I’ve defined learning as *the extraction of generally applicable knowledge from specific examples*. In that post I remarked

An agent may have the ability to learn, but that is not enough to guarantee that learning does in fact take place [1]. The extra necessary ingredient is that the target of learning must be

learnable.

Today I’m going to a present a model where learning is impossible in the context of bayesian inference. We will see in this case that not only must the phenomenon be learnable, but also that the learning agent must incorporate a bias to exploit existing regularity. Without such a bias, the learner cannot penalize complex “noisy” hypotheses that fit the data.

As components of the model we have an **agent**, an **environment** from which **observations** are made, and **theories** the agent probabilistically reasons about as the object of its learning. For observations we use a binary sequence, *S = {0, 1}^n*, like for example

*S = 1010111010*

The learning agent sees a number of elements and must try to predict subsequent ones according to different theories, which are of the form *H = {0,1}^n*. An important aspect of the model is that the agent will consider *all possible theories* that can explain and predict observations. The number of theories is therefore equal to the number of possible observations, which are both *2^n*. If the agent considered a smaller number of theories it could be that the true theory describing the environment would be left out.

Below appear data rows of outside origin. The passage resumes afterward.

Lemma hextets_fits parts k acc n :
  fits k acc -> hextets acc parts = Some n -> fits (k + length parts) n.
Proof.
  revert k acc. induction parts as [|p parts IH]; cbn [hextets length]; intros k acc Ha.
  { intros [= <-]. by rewrite Nat.add_0_r. }
  cbn [mbind option_bind]. intros (h & Hh%parse_hextet_bound & H)%bind_Some.
  replace (k + S (length parts))%nat with ((k + 1) + length parts)%nat by lia. apply (IH (k + 1)%nat) in H; [done|].
  apply (fits_shift k 1) in Ha. cbn in Ha.
  assert (Z.land (Z.shiftl acc 16) h = 0) as Hz.
  { apply Z.bits_inj'. intros i Hi. rewrite Z.land_spec, Z.bits_0, Z.shiftl_spec by done.
    destruct (Z.ltb_spec i 16); [by rewrite Z.testbit_neg_r by lia|].
    destruct (Z.eq_dec h 0) as [->|Hn]; [by rewrite Z.bits_0, andb_false_r|].
    assert (Z.log2 h < 16) by (apply Z.log2_lt_pow2; lia). rewrite (Z.bits_above_log2 h) by lia.
    apply andb_false_r. }
  rewrite <-Z.lxor_lor, <-Z.add_nocarry_lxor by done.
  unfold fits in *. rewrite Z.shiftl_mul_pow2 in * by lia. rewrite Nat2Z.inj_add, Z.mul_add_distr_l, Z.pow_add_r in * by lia.
  change (2 ^ (16 * Z.of_nat 1)) with (2 ^ 16) in *. lia.
Qed.

Lemma layout_eight parts hi lo skipped : layout parts = Some (hi, lo, skipped) -> (hi + lo + skipped = 8)%nat.
Proof.
  unfold layout. destruct (skips parts) as [|i [|]]; [| |done].
  - destruct (length parts =? 8)%nat eqn:E; [|done]. apply Nat.eqb_eq in E. cbn [negb]. destruct (_ || _); [done|].
    intros [= <- <- <-]. lia.
  - do 2 (destruct (_ && _); [done|]). destruct (8 <=? _)%nat eqn:E; [done|]. apply Nat.leb_gt in E. intros [= <- <- <-]. lia.
Qed.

Furthermore, let’s say that a-priori, the agent *has no reason to consider any theory more likely than the rest*. So it will assign an a-priori equal probability to each theory:

*P(H) = 1 / 2^n*

Define the total observations up to a given time as *Si*, where* i <= n*, and that a given theory is *Hk*, where *k <= n*. We can apply bayes theorem to obtain the probability that a given theory is true given the observations (feel free to skip the math down to the conclusion):

*P(Hk|Si) = P(Si|Hk)*P(Hk) / P(Si)*

and the probability of a given sequence of observations P(Si) is obtained by summing[1] over all theories that yield such a prediction:

*P(Hk|Si) = P(Si|Hk)*P(Hk) / Sum(k) P(Si|Hk)*P(Hk)*

in other words, summing over all theories that begin with Si. To see exactly whats happening let’s restrict the example to n = 4. This gives us a total of 2^4 = 16 possible observations and theories. Say the agent has observed three elements ‘111’ and call the sequence S3:

S3 = 111

Let’s calculate the posterior probability on theories for this case. First for theories that do* not* predict *111*:

*P(Hk|Si) = P(Si|Hk)*P(Hk) / Sum(k) P(Si|Hk)*P(Hk)
*

but since P(Si|Hk) = 0, then

*P(Hk|Si) = 0*

ie theories that do not predict *111* are ruled out as should be the case. There are two theories that *do* predict *111*:

*H1 = {1110}*

*H2 = {1111}*

the denominator of the posterior is

*Sum(k) P(S3|Hk)*P(Hk)*

there are two theories that predict the sequence, therefore

*Sum(k) P(S3|Hk)*P(Hk) = P(H1) + P(H2)*

plugin this in, the posterior is therefore

*P(H1|S3) = P(S3|H1)*P(H1) / [P(H1) + P(H2)]*

*P(H2|S3) = P(S3|H2)*P(H2) / [P(H1) + P(H2)]*

since both H1 and H2 predict S3 (P(S3|H) = 1), this reduces to

*P(H1|S3) = P(H1) / [P(H1) + P(H2)]*

*P(H2|S3) = P(H2) / [P(H1) + P(H2)]*

but because all theories are equally likely a priori

*P(H1) = P(H2) = 1/16*

so

*P(H1|S3) = 1/16/ [1/16 + 1/16] = 1/2*

and similarly

*P(H2|S3) = **1/16/ [1/16 + 1/16] =** 1/2*

So H1 and H2 are assigned equal probabilities, 1/2. Because no other theories are possible and 1/2 + 1/2 = 1, it all works out. Now, the agent will use these two theories to predict the next observation:

*P(1110|S3) = 1 * 1/2 + 0 * 1/2 = 1/2*

P(1111|S3) = 0 * 1/2 + 1 * 1/2 = **1/2**

Thus, the agent considers that it is equally likely for the next element to be *1* or *0*.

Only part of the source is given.